Batı kolektif hafızasına yavaştan yavaşa ‘Cool İstanbul’ çağrışımıyla yerleşmeye başlayan kentimiz, hiç şüphesiz en ‘fukara’ olduğu noktada da müthiş bir sıçrama yapacak.
Girişim gerçekleştiği takdirde ortaya çıkacak dışolumluluğu ise saymakla bitiremeyiz.
Üyelik süreci sırasında o Batı hafızasına kültürel açıdan ‘Avrupa başkenti’ sıfatıyla girmeye başlayacak bir şehri; tabii dolayısıyla da onun ülkesini daha sonra dışlamanın siyasi - diplomatik açıdan bayağı bayağı zorlaşacağı gibi hayati bir öge zaten tartışılamaz.

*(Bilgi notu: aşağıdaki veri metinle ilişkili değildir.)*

(** The strings [tag.get_text(strip=True)] joins: each text below the
    tag, stripped, the empty ones dropped; comments are not text. *)
Fixpoint stripped_strings (n : node) : list pystr :=
  match n with
  | NavigableString s =>
    let s' := Str.strip s in if Str.truthy s' then [s'] else []
  | Comment _ => []
  | Tag _ _ _ ch =>
    (fix go (l : list node) : list pystr :=
       match l with
       | [] => []
       | x :: r => stripped_strings x ++ go r
       end) ch
  end.

(** [tag.get_text(strip=True)] *)
Definition get_text_strip (n : node) : pystr :=
  Str.concat (stripped_strings n).

(** How a search matches the [class] attribute against one string: one
    of the words is the string, or the words joined by a space are. *)
Definition class_matches (c : pystr) (cls : option (list pystr)) : bool :=
  match cls with
  | None => false
  | Some ws =>
    existsb (fun w => bool_decide (w = c)) ws
    || bool_decide (Str.join (Str.lit " ") ws = c)
  end.

(** The filter of [find(name, attrs, class_=..., string=...)]: a tag of
    that name whose attributes match and whose [.string] passes. *)
Definition matches (name : pystr) (attrs : list (pystr * pystr))
    (class_ : option pystr) (string : option (option pystr -> bool))
    (n : node) : bool :=
  match n with
  | Tag nm at_ cls _ =>
    bool_decide (nm = name)
    && forallb (fun kv => bool_decide (attr_get kv.1 at_ = Some kv.2)) attrs
    && match class_ with Some c => class_matches c cls | None => true end
    && match string with Some f => f (string_of n) | None => true end
  | _ => false
  end.

(** [tag.find(...)] over the contents [l] of the tag (or of the soup). *)
Definition find (name : pystr) (attrs : list (pystr * pystr))
    (class_ : option pystr) (string : option (option pystr -> bool))
    (l : list node) : option located :=
  List.find (fun x => matches name attrs class_ string (here x)) (descendants l).

(** [tag.find_next_sibling(name, class_=...)] *)
Fixpoint find_next_sibling (name : pystr) (class_ : option pystr)
    (sibs : list node) : option located :=
  match sibs with
  | [] => None
  | x :: r =>
    if matches name [] class_ None x then Some (Located x r)
    else find_next_sibling name class_ r
  end.

End Soup.

(** ** The models ([misis_id/models.py]) *)

(** What a [field_validator] does with a value: return the value to
    store, or raise [ValueError]. *)
Inductive validated (A : Type) : Type :=
| Accept (a : A)
| ValueError (message : pystr).
Arguments Accept {A} a.
Arguments ValueError {A} message.

(** The validation of a model: pydantic validates every field and
    collects the errors of all of them, in the order of the fields. *)
Inductive checked (A : Type) : Type :=
| Valid (a : A)
| Invalid (errors : list (string * pystr)).
Arguments Valid {A} a.
Arguments Invalid {A} errors.

Definition ap {A B : Type} (f : checked (A -> B)) (x : checked A) : checked B :=
  match f, x with
  | Valid g, Valid a => Valid (g a)
  | Valid _, Invalid e => Invalid e
  | Invalid e, Valid _ => Invalid e
  | Invalid e1, Invalid e2 => Invalid (e1 ++ e2)
  end.

Notation "f <*> x" := (ap f x) (at level 61, left associativity).

(** The model is built, or [ValidationError] is raised with the errors. *)
Definition construct {A : Type} (title : string) (c : checked A) : result A :=
  match c with
  | Valid a => Return a
  | Invalid errors => Raise (ValidationError title errors)
  end.

Module Pydantic.

(** The keyword arguments of a constructor: a field is not passed, or is
    passed [None], or a [str]. *)
Abbreviation kwargs := (gmap string (option pystr)).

Ama üstelik, bu defa ‘antik kültür turizmi’ için değil ‘çağdaş kültür turizmi’ için ve şüphesiz ‘elit’ kimliğiyle akın akın geleceklerin yaratacağı dinamik; sonra onların kendi kamuoylarında yeniden ‘yontacağı’ Türkiye imajı, doğrusu ‘ballı badem’ niyetine geçer.
* * *
BAŞARABİLİR miyiz? Üstesinden gelebilir miyiz?
Eğer soğan cücüğü Kiev’i aşıp hakkı kazanırsak, láfı bile olmaz, tabii ki başaracağız.
Çünkü ‘kültür’ nedir ki?
Kimse anasının karnında ‘yontulmadı’ ve biz suyu Sinan’ın köprüsünden geçeriz!